An independent investigation revealed that Manhasset’s superintendent, Vincent Butera, violated the district’s sexual harassment policy. Credit: Newsday

An independent investigation has concluded that Manhasset’s schools superintendent violated the district’s sexual harassment policy, following a now-former subordinate’s complaint of unsolicited hugs, too-frequent visits to her classroom and other unwanted attention.

Addressing an unrelated budget meeting Thursday night, streamed via Zoom and YouTube before more than 550 viewers, Superintendent Vincent Butera said he had "reflected deeply" about "my actions and behavior" and felt "profound regret and sadness."

"Despite my intent, the independent counsel did find that my attention was perceived by the complainant as unwelcome and therefore a violation of district policy," Butera said, in remarks lasting 3 minutes and 57 seconds that came after he presented a slideshow about the upcoming school year’s proposed $102.3 million budget.

Following those remarks, the school board president, Pat Aitken, said the investigation began after the complaint in September, and that "appropriate steps were taken consistent with the recommendations of the independent counsel." She did not say what those recommendations were, or whether Butera had been disciplined.

Aitken said the investigation and its conclusions had been kept confidential until becoming public in a leak to The Manhasset Press this week.

Butera has been superintendent of Manhasset’s schools — with about 3,200 students and 300 teachers, according to the U.S. Department of Education — since July 2017, according to his LinkedIn profile. It says he was superintendent for Bayport-Blue Point, assistant superintendent for curriculum and instruction in Long Beach and principal in Franklin Square. He was paid $282,516 in 2020, according to The Empire Center's online database.

Newsday has formally requested the investigator's report, which was not made public at the meeting. Reached by phone on Wednesday, trustee and school board member Carlo Prinzo referred a reporter’s inquiry to district lawyer Florence T. Frazer of Garden City, who declined to discuss the matter and refused to say which statute, if any, authorized the district to keep the findings confidential. Butera didn't return a message seeking comment.

In describing what led to the investigation, Butera at the meeting recounted five examples in his telling:

  • At a retirement party with 100 people and a DJ playing loud music, "I came in close proximity to the complainant and had a work-related conversation."
  • "After a courageous fight, a teacher tragically passed away and so many had become overwhelmed with emotion. And I hugged the complainant in an effort to console her, as I did with others that day."
  • "The complainant states that I came into her classroom frequently"; Butera says he regularly observes teachers’ pedagogy.
  • While documenting a basketball fundraiser for the district’s Twitter account, he said he took photos and videos of her child, who was being spotlighted during halftime. "I offered to share the files with the complainant" and sought her private email address because the media "were indeed too large to go over the district’s email system."
  • "Upon reaching a significant professional milestone, the building principal called every teacher to the library, where I along with other administrators and a board member offered a congratulatory hug."

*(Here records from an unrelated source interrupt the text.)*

(* ===== verification/Sync.v ===== *)
(** Copying one store into another ([syncStores] of [cmd/snk/main.go], which the USB loop
    and the mass-storage command run), against an interface that says when a store merges
    what it is given; the flat-file store implements it. *)
From Stdlib Require Import String.
From S2P Require FlatFile FlatFileFacts.
From S2P Require Import Prelude Codec Block Store.

(** The counters of a copy and its first error. *)
Record tally := { t_copied : Z; t_skipped : Z; t_errs : Z; t_firstErr : option error }.
Definition tally0 : tally := {| t_copied := 0; t_skipped := 0; t_errs := 0; t_firstErr := None |}.

Definition one_copied (t : tally) : tally :=
  {| t_copied := t_copied t + 1; t_skipped := t_skipped t; t_errs := t_errs t; t_firstErr := t_firstErr t |}.
Definition one_skipped (t : tally) : tally :=
  {| t_copied := t_copied t; t_skipped := t_skipped t + 1; t_errs := t_errs t; t_firstErr := t_firstErr t |}.
Definition one_error (e : error) (t : tally) : tally :=
  {| t_copied := t_copied t; t_skipped := t_skipped t; t_errs := t_errs t + 1;
     t_firstErr := match t_firstErr t with Some f => Some f | None => Some e end |}.

Section Sync.
Context `{Hashes} {S : Type} `{Store S} {D : Type} `{Store D} (now : Z).

(** The body of the loop over the references of a page. *)
Definition sync_ref (src : S) (ref : BlockRef) (st : D * tally) : D * tally :=
  let '(dst, t) := st in
  match store_Get now src (br_ID ref) with
  | Err e => (dst, one_error (ErrWrap "get" e) t)
  | Ok (stamp, payload) =>
      let put :=
        match store_Put now stamp payload TagPhysical dst with
        | (dst, Err e) => (dst, one_error (ErrWrap "put" e) t)
        | (dst, Ok _) => (dst, one_copied t)
        end in
      match store_Has now dst (br_ID ref) with
      | Err e => (dst, one_error (ErrWrap "has" e) t)
      | Ok true =>
          match store_GetWorkFactor now dst (br_ID ref) with
          | Err _ => (dst, one_skipped t)
          | Ok dstWF => if br_WorkFactor ref <=? dstWF then (dst, one_skipped t) else put
          end
      | Ok false => put
      end
  end.

(** The whole copy; the error is that of a listing, the others are only counted. *)
Definition syncStores (fuel : nat) (src : S) (dst : D) : option (D * tally * option error) :=
  match page_loop (fun token => store_ListBlocks now src token 500 0 time_zero)
          (fun e st => Ok (st.1, Some (ErrWrap "list blocks" e)))
          (fun ref st => Ok (sync_ref src ref st.1, None)) fuel [] ((dst, tally0), None) with
  | Some (Ok r) => Some r
  | _ => None
  end.
End Sync.
Arguments sync_ref : simpl never.

(** ** A store that merges *)

(** While [mt_inv] holds the store answers, a [Put] succeeds and records the larger work
    factor under the id of the payload, and nothing else is changed. *)
Class MergeTarget (D : Type) `{Hashes, Store D} := {
  mt_inv : D -> Prop;
  mt_Has now d id : mt_inv d -> is_ID id -> store_Has now d id = Ok (is_ok (store_GetWorkFactor now d id));
  mt_Put now d stamp payload tag : mt_inv d -> 0 <= Unix now < 2 ^ 63 -> is_Stamp stamp -> is_Payload payload -> is_Tag tag ->
    let '(d', r) := store_Put now stamp payload tag d in
    r = Ok (ComputeID payload) /\ mt_inv d' /\
    store_GetWorkFactor now d' (ComputeID payload)
      = Ok (match store_GetWorkFactor now d (ComputeID payload) with
            | Ok w => Z.max w (WorkFactor stamp payload)
            | Err _ => WorkFactor stamp payload
            end) /\
    forall id, is_ID id -> id <> ComputeID payload -> store_GetWorkFactor now d' id = store_GetWorkFactor now d id;
}.

Section Merge.
Context `{HashesLaws} {S : Type} `{StoreLaws S} {D : Type} `{MergeTarget D} (now : Z) (Hnow : 0 <= Unix now < 2 ^ 63).
Context (src : S) (Hinv : store_inv src).
Context (Hok : forall t cur, valid_token (store_index src) t cur ->
  is_ok (store_ListBlocks now src t 500 0 time_zero) = true).
(** Blocks are found under the id of their payload, and the index knows their work factor. *)
Context (Hhonest : forall en stamp payload, en ∈ store_index src ->
  store_Get now src (cur_id (en_cursor en)) = Ok (stamp, payload) ->
  is_Stamp stamp /\ is_Payload payload /\ ComputeID payload = cur_id (en_cursor en) /\
  en_wf en = WorkFactor stamp payload).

The accuser’s name has not been disclosed. Butera said the matter initially became public when her spouse posted about it on Twitter last year. He delivered his remarks from an office, but returned to the board’s meeting room to listen to the public comments, his hands folded in front of him.

Lauren Kearon, a Manhasset schoolteacher, said the revelations were difficult for her fellow teachers, and a bad example for students.

Stacey Kelly, another speaker, said: "Not firing Dr. Butera for this egregious offense of violating our school’s sexual harassment policy sends the absolute opposite message that we want to send to our youth. It tells the boys that there's no accountability, and it tells the girls that even if they make an allegation that is essentially proven, nothing will happen."

Kaitlyn Clarke, a student, told the board that her peers are disturbed by the allegations, and, "We would really like to move forward with his termination."

Aitken said the district had adjusted its sexual harassment policy, but did not say specifically how the policy had meaningfully changed or how the Butera investigation influenced those changes.